The near collapse of Bear Stearns brought the SEC to the notice of the press as early as this spring. After one or two somewhat demure pieces, The Wall Street Journal let loose an excellent article in June. The New York Times also took a hard look at the SEC in April, and other critics chimed in, as well.

Then came a mid-summer lull. But after the SEC’s actions in July and August to crack down on “naked” short selling, and then in September to ban short selling on hundreds of stocks, the press redoubled its efforts on the hapless watchdog with a new, more forceful wave of SEC analysis. Increasingly, business reporters have begun to wonder in earnest why the SEC has been virtually absent—except for rattling shorts’ cages—while Wall Street, the commission’s purview, has been crumbling to its foundations (such as they are).

That’s where This American Life comes in with its September 12 segment “Now You SEC Me, Now You Don’t,” which NPR re-released as a Planet Money podcast on September 17. Reporter Alex Blumberg cut to the chase right away:

The chairman of the SEC, the Securities and Exchange Commission, is often referred to as ‘Wall Street’s Top Cop.’ And this past year, the year in which the global financial system seemed perpetually on the verge of collapse, collapse due in large part to complex, unprecedented and, as we now know, extremely risky financial products created and sold on Wall Street, you might expect to be hearing a lot from Wall Street’s main enforcer. But Christopher Cox, the current chairman of the SEC, has been notably absent from any public housecleaning.

In this way, the piece does what so many fail to do: place both Wall Street and absent regulators at the heart of the credit crisis—without mincing words.

The piece describes how the SEC left its regulatory mandate unfulfilled, and when Cox finally did get around to, um, addressing the crisis, he seemed not to understand the source of the problem, focusing on naked short sellers instead.

Following Cox off into the eelgrass, Blumberg explains short selling to us, then naked short selling. (A primer: short sellers borrow stocks and sell them, hoping to replace them later when the share price has declined. Naked short sellers short a stock without actually borrowing it. It’s wrong, but hardly the reason for the crisis.) And here is where the piece really starts to take off: former SEC officials speaking openly—and not all that kindly—about the policies of their one-time employer.

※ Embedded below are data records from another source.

(* ===== verification/Ctype.v ===== *)
(** * Character classes (lib/ctype.c, include/linux/ctype.h)

    The 256-entry class table and the predicates that look characters up in it.  A
    [char] is a signed 8-bit value, so a predicate first converts its argument to
    [unsigned char]. *)

From S2P Require Import Prelude.

Definition u8 (x : Z) : Z := x mod 256.
Definition s8 (x : Z) : Z := if u8 x <? 128 then u8 x else u8 x - 256.

Definition _U : Z := 0x01.
Definition _L : Z := 0x02.
Definition _D : Z := 0x04.
Definition _C : Z := 0x08.
Definition _P : Z := 0x10.
Definition _S : Z := 0x20.
Definition _X : Z := 0x40.
Definition _SP : Z := 0x80.

Local Notation "a '|' b" := (Z.lor a b) (at level 50, left associativity).

(** The rows of the table as the source writes them. *)
Definition _ctype : list Z := [
_C;_C;_C;_C;_C;_C;_C;_C;
_C;_C|_S;_C|_S;_C|_S;_C|_S;_C|_S;_C;_C;
_C;_C;_C;_C;_C;_C;_C;_C;
_C;_C;_C;_C;_C;_C;_C;_C;
_S|_SP;_P;_P;_P;_P;_P;_P;_P;
_P;_P;_P;_P;_P;_P;_P;_P;
_D;_D;_D;_D;_D;_D;_D;_D;
_D;_D;_P;_P;_P;_P;_P;_P;
_P;_U|_X;_U|_X;_U|_X;_U|_X;_U|_X;_U|_X;_U;
_U;_U;_U;_U;_U;_U;_U;_U;
_U;_U;_U;_U;_U;_U;_U;_U;
_U;_U;_U;_P;_P;_P;_P;_P;
_P;_L|_X;_L|_X;_L|_X;_L|_X;_L|_X;_L|_X;_L;
_L;_L;_L;_L;_L;_L;_L;_L;
_L;_L;_L;_L;_L;_L;_L;_L;
_L;_L;_L;_P;_P;_P;_P;_C;
0;0;0;0;0;0;0;0;0;0;0;0;0;0;0;0;
0;0;0;0;0;0;0;0;0;0;0;0;0;0;0;0;
_S|_SP;_P;_P;_P;_P;_P;_P;_P;_P;_P;_P;_P;_P;_P;_P;_P;
_P;_P;_P;_P;_P;_P;_P;_P;_P;_P;_P;_P;_P;_P;_P;_P;
_U;_U;_U;_U;_U;_U;_U;_U;_U;_U;_U;_U;_U;_U;_U;_U;
_U;_U;_U;_U;_U;_U;_U;_P;_U;_U;_U;_U;_U;_U;_U;_L;
_L;_L;_L;_L;_L;_L;_L;_L;_L;_L;_L;_L;_L;_L;_L;_L;
_L;_L;_L;_L;_L;_L;_L;_P;_L;_L;_L;_L;_L;_L;_L;_L].

(** The index is below 256, the length of the table (lemma [ctype_total]). *)
Definition __ismask (x : Z) : Z := nth (Z.to_nat (u8 x)) _ctype 0.

Definition isalnum (c : Z) : bool := negb (Z.land (__ismask c) (_U|_L|_D) =? 0).
Definition isalpha (c : Z) : bool := negb (Z.land (__ismask c) (_U|_L) =? 0).
Definition iscntrl (c : Z) : bool := negb (Z.land (__ismask c) _C =? 0).
Definition isdigit (c : Z) : bool := (48 <=? c) && (c <=? 57).
Definition isgraph (c : Z) : bool := negb (Z.land (__ismask c) (_P|_U|_L|_D) =? 0).
Definition islower (c : Z) : bool := negb (Z.land (__ismask c) _L =? 0).
Definition isprint (c : Z) : bool := negb (Z.land (__ismask c) (_P|_U|_L|_D|_SP) =? 0).
Definition ispunct (c : Z) : bool := negb (Z.land (__ismask c) _P =? 0).
Definition isspace (c : Z) : bool := negb (Z.land (__ismask c) _S =? 0).
Definition isupper (c : Z) : bool := negb (Z.land (__ismask c) _U =? 0).
Definition isxdigit (c : Z) : bool := negb (Z.land (__ismask c) (_D|_X) =? 0).
Definition isascii (c : Z) : bool := u8 c <=? 0x7f.
Definition toascii (c : Z) : Z := Z.land (u8 c) 0x7f.

(** The inline functions take an [unsigned char]. *)
Definition tolower (c : Z) : Z := let c := u8 c in if isupper c then u8 (c - (65 - 97)) else c.
Definition toupper (c : Z) : Z := let c := u8 c in if islower c then u8 (c - (97 - 65)) else c.

(** [_tolower] on a signed [char]. *)
Definition _tolower (c : Z) : Z := s8 (Z.lor c 0x20).
Definition isodigit (c : Z) : bool := (48 <=? c) && (c <=? 55).

(** ** Deciding a property of every character *)

Definition chars : list Z := seqZ (-128) 256.

Lemma chars_all (P : Z -> bool) : forallb P chars = true -> forall c, -128 <= c < 128 -> P c = true.
Proof.
  intros H c Hc. rewrite forallb_forall in H. apply H.
  apply list_elem_of_In, elem_of_seqZ. lia.
Qed.

Lemma ctype_total x : (Z.to_nat (u8 x) < length _ctype)%nat.
Proof.
  change (length _ctype) with 256%nat. unfold u8.
  pose proof (Z.mod_pos_bound x 256). lia.
Qed.

Definition in_range (c lo hi : Z) : bool := (lo <=? c) && (c <=? hi).

(** The table says what the ASCII ranges say on the ASCII half: the eleven
    predicates, the two case mappings and their interplay. *)
Definition ascii_classes (c : Z) : bool :=
  let up := in_range c 65 90 in let low := in_range c 97 122 in let dig := in_range c 48 57 in
  let space := (c =? 32) || in_range c 9 13 in
  let ctl := in_range c 0 31 || (c =? 127) in
  let punct := in_range c 33 126 && negb (up || low || dig) in
  Bool.eqb (isupper c) up && Bool.eqb (islower c) low && Bool.eqb (isdigit c) dig &&
  Bool.eqb (isalpha c) (up || low) && Bool.eqb (isalnum c) (up || low || dig) &&
  Bool.eqb (isxdigit c) (dig || in_range c 65 70 || in_range c 97 102) &&
  Bool.eqb (isspace c) space && Bool.eqb (iscntrl c) ctl && Bool.eqb (ispunct c) punct &&
  Bool.eqb (isgraph c) (in_range c 33 126) && Bool.eqb (isprint c) (in_range c 32 126) &&
  (tolower c =? if up then c + 32 else c) && (toupper c =? if low then c - 32 else c).

Lemma ascii_classes_ok c : 0 <= c < 128 -> ascii_classes c = true.
Proof.
  intros Hc. assert (H : (c <? 0) || ascii_classes c = true).
  { apply (chars_all (fun c => (c <? 0) || ascii_classes c)); [vm_compute; reflexivity|lia]. }
  destruct (Z.ltb_spec c 0); [lia|exact H].
Qed.

(** [isxdigit] is never true of a negative [char]; on the others it is the usual set. *)
Lemma isxdigit_spec c : -128 <= c < 128 ->
  isxdigit c = in_range c 48 57 || in_range c 65 70 || in_range c 97 102.
Proof.
  intros Hc. apply Bool.eqb_prop. revert c Hc.
  apply (chars_all (fun c => Bool.eqb (isxdigit c) _)). vm_compute. reflexivity.
Qed.

Lemma tolower_x c : -128 <= c < 128 -> (_tolower c =? 120) = (c =? 120) || (c =? 88).
Proof.
  intros Hc. apply Bool.eqb_prop. revert c Hc.
  apply (chars_all (fun c => Bool.eqb (_tolower c =? 120) _)). vm_compute. reflexivity.
Qed.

Jim Coffman, who used to run investigations in the SEC enforcement division, patiently explains short selling in layman’s terms. Here he is in an exchange with Blumberg:

Coffman: It would be no different in many respects than selling a car that you don’t own. You get the money, you put it in your pocket, and you don’t deliver the car…. In some circumstances that would be considered—that is, selling an item you don’t own would be considered—a criminal activity. That’s not true in the stock market.

Blumberg [laughing]: And why is that not true in the stock market?

Coffman: Ah… to ah, to paraphrase a presidential candidate: That’s not in my pay grade.

What follows is a brief on the historical origins of naked short selling, which involves wheelbarrows. But, more importantly, Blumberg goes on to put naked short selling in context, as a “fringe activity.”

Former SEC chief accountant Lynn Turner:

It seemed to be strange that the SEC would be taking this particular path to trying to deal with the subprime crisis, when there obviously were other, bigger issues out there…

This is a clear analysis, presented with a light touch. It is a useful starting point for someone wanting to wade into the deluge of financial-press coverage—or a raft for someone who has tried to wade through but feels like they are being swept off their feet.

And it was on the leading edge of a torrent of commentary and reporting.

Elinore Longobardi is a Fellow and staff writer of The Audit, the business-press section of Columbia Journalism Review.